Encoding
FILE 07#️⃣

Hash Generator

Generate cryptographic hashes of any text — MD5, SHA-1, SHA-256, SHA-384 and SHA-512 — instantly and entirely in your browser.

// Text to hash

MD5
SHA-1
SHA-256
SHA-384
SHA-512

What is a hash generator?

A cryptographic hash function turns any input — a word, a password, a whole document — into a fixed-length string of characters called a hash or digest. The same input always produces the same hash, but even a tiny change to the input produces a completely different one, and the process cannot be reversed to recover the original text. This tool generates MD5, SHA-1, SHA-256, SHA-384 and SHA-512 hashes from any text instantly.

Everything is computed locally in your browser using the native Web Crypto API (with a self-contained MD5 implementation), so the text you type is never uploaded to a server.

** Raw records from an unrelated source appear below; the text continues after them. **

(** [EventScope::preFork]; [main]: the caller is the main fibre. *)
Definition preFork (main : bool) (s : scope) : bool :=
  main && bool_decide (TimerQueues.queue (timerQueue s) = []) && negb (diskCluster s) && (length (ring s) =? 1)%nat &&
  EventScopes.preFork (io (k s)).
(** [EventScope::postFork], in the child; the statistics start again. *)
Definition postFork (s : scope) : outcome scope :=
  let s1 := set_k (mkKernel (set_stats EventScopeStats.reset (io (k s))) (opened (k s)) (nextFibre (k s))) s in
  s2 <- new_master (delete_master s1);;
  s3 <- cluster_postFork (master s) s2;;
  startPolling s3.

(** The process that continues with the result [ret] of [fork]. *)
Definition FibreFork (ret : Z) (main : bool) (s : scope) : option (outcome scope) :=
  rassert (preFork main s);; Some (if ret =? 0 then postFork s else Fin s).

(** * Life of a scope *)
Definition vec (input : bool) (s : scope) : list PollerFibre := if input then iPollVec s else oPollVec s.
Definition set_at (input : bool) (i : nat) (p : PollerFibre) (s : scope) : scope :=
  if input then set_pollers (<[i := p]> (iPollVec s)) (oPollVec s) s else set_pollers (iPollVec s) (<[i := p]> (oPollVec s)) s.

Inductive label :=
| Poller (input : bool) (i : nat)           (* the next step of a poller fibre *)
| Notify (input : bool) (i : nat) | Master  (* the master poller starts, or goes on with, unblock *)
| Open | Close (fd : Z)
| UserP (fd : Z) (input : bool) (f : fid) | UserV (fd : Z) (input : bool) | Register (fd : Z) (input : bool) (p : BasePoller)
| Sleep (f : fid) (t : Time) | Expire (now : Time)
| AddWorker (w : nat) | AddDisk
| Fork (main : bool).                       (* goes on in the child *)

(** [pollLoopSetup] and, of [pollLoop], the sleep in [blockPollFD]; what the loop
    polls and notifies is in Pollers. *)
Definition poller_step (input : bool) (i : nat) (s : scope) : option scope :=
  p ← vec input s !! i;
  match at_ p with
  | Starting => Some (set_at input i (set_stage Looping p) s)
  | Looping =>
      if decide (master s = MLocked (pollFD p)) then None else
      let '(r, q) := internalP (pollFibre p) (BlockingQueues.Wait true) Times.zero (input_sem (pollFD p) (k s)) in
      let s := set_k (set_sem (pollFD p) true q (k s)) s in
      Some (match r with Some _ => s | None => set_at input i (set_stage Asleep p) s end)
  | Created | Asleep => None
  end.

The hash algorithms compared

  • MD5 — 128-bit, fast, but cryptographically broken. Fine for checksums, never for security.
  • SHA-1 — 160-bit, also deprecated for security due to collision attacks.
  • SHA-256 — 256-bit, part of the SHA-2 family and the modern default for integrity and signing.
  • SHA-384 / SHA-512 — larger SHA-2 variants offering greater output size and margin.

Common uses

Hashes are used to verify file integrity (comparing a downloaded file's hash to the published one), to fingerprint data, to index content, and as building blocks inside digital signatures and password storage schemes.

Important: a plain hash is not a safe way to store passwords on its own. Real password storage uses slow, salted algorithms such as bcrypt, scrypt or Argon2. Use MD5 and SHA-1 only for non-security checksums, and prefer SHA-256 or stronger everywhere security matters.

// Frequently asked questions

Are my inputs sent to a server?+

No. All hashing happens locally in your browser, so the text you enter never leaves your device.

Which hash should I use?+

Use SHA-256 or stronger for anything security-related. MD5 and SHA-1 are acceptable only for non-security checksums.

Can a hash be reversed?+

No. Hash functions are one-way. However, weak hashes of common inputs can be looked up in precomputed tables, which is why salting matters for passwords.

Why is MD5 considered broken?+

Practical collision attacks let different inputs produce the same MD5 hash, so it can't be trusted for security — only for basic checksums.

What is the difference between encoding and hashing?+

Encoding (like Base64) is reversible and meant for transport. Hashing is one-way and meant for integrity and fingerprinting.